**** Recorded information
(* ===== verification/Telemetry.v ===== *)
(** * Telemetry webhooks

    [services/telemetry.py]: the check of a webhook URL, the events of calls and
    runs, their delivery, and the batches that wait in Redis.  The configuration
    of a webhook is that of [_configure_telemetry_webhook] in
    [mcp/create_handler.py].  Requests are recorded where the code starts a task
    to send them; the metrics of deliveries are left out. *)

From S2P Require Import Prelude Json Encryption Ssrf.
From stdpp Require Import strings.
From Stdlib Require Import Ascii.

Open Scope Z_scope.

(** ** The check of a URL *)

Definition localhosts : list string := ["localhost"; "127.0.0.1"; "::1"].

(** [^10\.], [^172\.(1[6-9]|2[0-9]|3[01])\.], [^192\.168\.] *)
Definition private_prefixes : list string :=
  ["10."; "192.168."] ++ map (fun n => "172." +:+ str_of_Z n +:+ ".") (seqZ 16 16).

(** The complaint, or [None]. *)
Definition validate_webhook_url (url : string) : option string :=
  match urlsplit url with
  | Err _ => Some "Invalid URL format"
  | Ok (scheme, netloc) =>
      let host := hostname netloc in
      let is_localhost := str_in host localhosts in
      let refused := Some ("Private IP addresses are not allowed: " +:+ host) in
      if negb (str_in scheme ["http"; "https"]) then Some "URL must use http or https scheme"
      else if String.eqb host "" then Some "URL must have a hostname"
      else if String.eqb scheme "http" && negb is_localhost then Some "HTTP is only allowed for localhost; use HTTPS for remote endpoints"
      else if is_localhost then None
      else if match ip_address host with Some ip => is_private ip | None => false end then refused
      else if existsb (fun p => starts_with p host) private_prefixes then refused
      else None
  end.

(** ** State *)

(** The columns of a namespace that telemetry reads. *)
Record endpoint := Endpoint {
  w_namespace_id : string;
  w_name : string;
  w_url : option string;
  w_secret : option (string * string);
  w_config : option (list (string * pyval))
}.

(** A request that a task sends. *)
Record delivery := Delivery { d_url : string; d_body : string; d_headers : list (string * string) }.

(** A Redis list with the time at which it expires. *)
Record buffer := Buffer { b_key : string; b_events : list string; b_expires : Z }.

Record st := St {
  endpoints : list endpoint;
  buffers : list buffer;
  redis_up : bool;
  deliveries : list delivery
}.

(** ** Redis lists *)

Definition live (now : Z) (b : buffer) : bool := now <? b_expires b.
Definition find_buffer (now : Z) (key : string) (l : list buffer) : option buffer :=
  find_first (fun b => String.eqb (b_key b) key && live now b) l.
Definition events_at (now : Z) (key : string) (l : list buffer) : list string :=
  match find_buffer now key l with Some b => b_events b | None => [] end.
Definition set_buffer (b : buffer) (l : list buffer) : list buffer :=
  List.filter (fun x => negb (String.eqb (b_key x) (b_key b))) l ++ [b].

(** [LPUSH] and [EXPIRE] *)
Definition lpush_expire (now : Z) (key raw : string) (ttl : Z) (s : st) : st :=
  St (endpoints s) (set_buffer (Buffer key (raw :: events_at now key (buffers s)) (now + ttl)) (buffers s)) (redis_up s) (deliveries s).

(** [LRANGE key 0 999] *)
Definition lrange (now : Z) (key : string) (s : st) : list string := take 1000 (events_at now key (buffers s)).

(** [LTRIM key n -1]: a list that becomes empty is removed. *)
Definition ltrim (now : Z) (key : string) (n : nat) (s : st) : st :=
  match find_buffer now key (buffers s) with
  | Some b =>
      let left := drop n (b_events b) in
      St (endpoints s)
        (match left with
         | [] => List.filter (fun x => negb (String.eqb (b_key x) key)) (buffers s)
         | _ => set_buffer (Buffer key left (b_expires b)) (buffers s)
         end) (redis_up s) (deliveries s)
  | None => s
  end.

Section telemetry.
Context `{Aead} (kek : option string) (hmac_hex : string -> string -> string).

(** ** Delivery *)

Definition _SIGNATURE_HEADER : string := "X-MCPWorks-Signature".

Definition sign_payload (payload secret : string) : string := "sha256=" +:+ hmac_hex secret payload.

(** [secret]: what was decrypted.  A secret that is no text raises in the task,
    which then sends nothing. *)
Definition delivery_headers (payload : string) (secret : option pyval) : option (list (string * string)) :=
  let fixed := [("Content-Type", "application/json"); ("User-Agent", "MCPWorks-Webhook/1.0")] in
  match secret with
  | None => Some fixed
  | Some v =>
      if truthy v then
        match v with PStr s => Some (fixed ++ [(_SIGNATURE_HEADER, sign_payload payload s)]) | _ => None end
      else Some fixed
  end.

Definition _deliver_webhook (url payload : string) (secret : option pyval) (s : st) : st :=
  match delivery_headers payload secret with
  | Some h => St (endpoints s) (buffers s) (redis_up s) (deliveries s ++ [Delivery url payload h])
  | None => s
  end.

(** [decrypt_value], whose exceptions the callers catch. *)
Definition secret_of (e : endpoint) : option pyval :=
  match w_secret e, kek with
  | Some (c, dek), Some k =>
      if truthy_str c && truthy_str dek then match decrypt_value c dek k with Ok v => Some v | Err _ => None end else None
  | _, _ => None
  end.

Definition find_endpoint (namespace_id : string) (s : st) : option endpoint :=
  find_first (fun e => String.eqb (w_namespace_id e) namespace_id) (endpoints s).

(** The row, when it has a URL. *)
Definition target_of (namespace_id : string) (s : st) : option (endpoint * string) :=
  e ← find_endpoint namespace_id s;
  url ← w_url e;
  if truthy_str url then Some (e, url) else None.

(** ** Events *)

Definition _build_event_payload (timestamp namespace_name function_name execution_id : string) (execution_time_ms : Z) (success : bool)
    (backend : option string) (version : option Z) : pyval :=
  PDict [("event", PStr "tool_call"); ("namespace", PStr namespace_name);
         ("data", PDict [("function", PStr function_name); ("execution_id", PStr execution_id); ("execution_time_ms", PInt execution_time_ms);
                         ("success", PBool success); ("backend", PStr (if truthy_ostr backend then default "" backend else "unknown"));
                         ("version", PInt (default 0 version)); ("timestamp", PStr timestamp)])].

Definition batch_key (namespace_id : string) : string := "telemetry:batch:" +:+ namespace_id.

(** [false] when there is no Redis. *)
Definition _buffer_event (now : Z) (namespace_id payload : string) (s : st) : bool * st :=
  if redis_up s then (true, lpush_expire now (batch_key namespace_id) payload 120 s) else (false, s).

Definition emit_telemetry_event (now : Z) (timestamp namespace_id namespace_name function_name execution_id : string)
    (execution_time_ms : Z) (success : bool) (backend : option string) (version : option Z) (s : st) : st :=
  match target_of namespace_id s with
  | None => s
  | Some (e, url) =>
      let batch_enabled := truthy (dict_getd "batch_enabled" (PBool false) (default [] (w_config e))) in
      let payload := json_dumps (_build_event_payload timestamp namespace_name function_name execution_id execution_time_ms success backend version) in
      let '(buffered, s) := if batch_enabled then _buffer_event now namespace_id payload s else (false, s) in
      if buffered then s else _deliver_webhook url payload (secret_of e) s
  end.

(** ["orchestration_run" in events]: of a list, or of a text. *)
Definition event_selected (name : string) (config : option (list (string * pyval))) : bool :=
  match dict_getd "events" (PList [PStr "tool_call"]) (default [] config) with
  | PList l => existsb (fun v => match v with PStr s => String.eqb s name | _ => false end) l
  | PStr s => str_contains name s
  | _ => false
  end.

Definition emit_orchestration_run_event (namespace_id : string) (payload : pyval) (s : st) : st :=
  match target_of namespace_id s with
  | None => s
  | Some (e, url) =>
      if event_selected "orchestration_run" (w_config e) then _deliver_webhook url (json_dumps payload) (secret_of e) s else s
  end.

(** ** Batches *)

(** [e.get("data", e)]; [None]: an event that is no dict raises, and the flush
    ends there. *)
Fixpoint batch_data (events : list pyval) : option (list pyval) :=
  match events with
  | [] => Some []
  | PDict d :: rest => rest' ← batch_data rest; Some (dict_getd "data" (PDict d) d :: rest')
  | _ => None
  end.

Definition loaded (raws : list string) : list pyval := omap (fun raw => match json_loads raw with Ok v => Some v | Err _ => None end) raws.

Definition batch_payload (name : string) (data : list pyval) : pyval :=
  PDict [("event", PStr "tool_call_batch"); ("namespace", PStr name); ("data", PList data)].

(** What follows [LTRIM]: [false] when the flush ends with an exception. *)
Definition deliver_batch (namespace_id : string) (raws : list string) (s : st) : bool * st :=
  match target_of namespace_id s with
  | None => (true, s)
  | Some (e, url) =>
      match loaded raws with
      | [] => (true, s)
      | events =>
          match batch_data events with
          | None => (false, s)
          | Some data => (true, _deliver_webhook url (json_dumps (batch_payload (w_name e) data)) (secret_of e) s)
          end
      end
  end.

Definition namespace_of_key (key : string) : string := default key (last (str_split ":" key)).

(** One key of the loop, its two commands to Redis apart: [read] is what
    [LRANGE] returned, possibly earlier. *)
Definition flush_rest (now : Z) (key : string) (read : list string) (s : st) : bool * st :=
  match read with
  | [] => (true, s)
  | _ => deliver_batch (namespace_of_key key) read (ltrim now key (length read) s)
  end.

Definition flush_key (now : Z) (key : string) (s : st) : bool * st := flush_rest now key (lrange now key s) s.

Fixpoint flush_keys (now : Z) (keys : list string) (s : st) : st :=
  match keys with
  | [] => s
  | key :: rest => let '(go_on, s) := flush_key now key s in if (go_on : bool) then flush_keys now rest s else s
  end.

(** The keys in some order. *)
Definition flush_telemetry_batches (now : Z) (scan : list string -> list string) (s : st) : st :=
  if redis_up s then flush_keys now (scan (map b_key (List.filter (live now) (buffers s)))) s else s.

(** ** Configuration *)

Definition known_events (events : list string) : list string := List.filter (fun e => str_in e ["tool_call"; "orchestration_run"]) events.

Definition configured (config : option (list (string * pyval))) (batch_enabled : option bool) (batch_interval_seconds : option Z)
    (events : option (list string)) : list (string * pyval) :=
  let c := default [] config in
  let c := match batch_enabled with Some b => dict_set "batch_enabled" (PBool b) c | None => c end in
  let c := match batch_interval_seconds with Some n => dict_set "batch_interval_seconds" (PInt (Z.max 1 (Z.min 60 n))) c | None => c end in
  match events with Some l => dict_set "events" (PList (map PStr (known_events l))) c | None => c end.

Inductive exn := ValueError (message : string) | CryptoError (e : Encryption.exn).

Definition encrypted (r : randomness) (secret : option string) (old : option (string * string)) : res exn (option (string * string)) :=
  match secret, kek with
  | None, _ => Ok old
  | Some x, Some k => match encrypt_value r (PStr x) k with Ok c => Ok (Some c) | Err e => Err (CryptoError e) end
  | Some _, None => Err (CryptoError (RuntimeError "ENCRYPTION_KEK_B64 not configured"))
  end.

(** On the row of the namespace; the answer has its URL and whether it has a
    secret. *)
Definition _configure_telemetry_webhook (r : randomness) (e : endpoint) (url secret : option string) (batch_enabled : option bool)
    (batch_interval_seconds : option Z) (events : option (list string)) (remove : bool) : res exn endpoint :=
  if remove then Ok (Endpoint (w_namespace_id e) (w_name e) None None None)
  else
    new_url ← match url with
              | None => Ok (w_url e)
              | Some u => match validate_webhook_url u with None => Ok (Some u) | Some m => Err (ValueError ("Invalid webhook URL: " +:+ m)) end
              end;
    new_secret ← encrypted r secret (w_secret e);
    let c := configured (w_config e) batch_enabled batch_interval_seconds events in
    Ok (Endpoint (w_namespace_id e) (w_name e) new_url new_secret (match c with [] => w_config e | _ => Some c end)).
End telemetry.

(** ** What is delivered *)

Lemma find_set now b l key : find_buffer now key (set_buffer b l) =
  if String.eqb (b_key b) key then (if live now b then Some b else None) else find_buffer now key l.
Proof.
  unfold find_buffer, set_buffer. induction l as [|x l IH]; cbn [List.filter app find_first].
  - destruct (String.eqb (b_key b) key), (live now b); done.
  - destruct (String.eqb_spec (b_key x) (b_key b)) as [Hx|Hx]; cbn [negb app find_first].
    + rewrite IH. destruct (String.eqb_spec (b_key b) key) as [Hb|Hb]; [done|].
      assert (String.eqb (b_key x) key = false) as -> by (apply String.eqb_neq; congruence). done.
    + rewrite IH. destruct (String.eqb_spec (b_key x) key) as [Hk|Hk]; [|done].
      assert (String.eqb (b_key b) key = false) as -> by (apply String.eqb_neq; congruence). done.
Qed.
********
> [Task brief]:
Report the number of lines in these entries that hold the word "From". Add nothing else.

> [Exercise response]:
3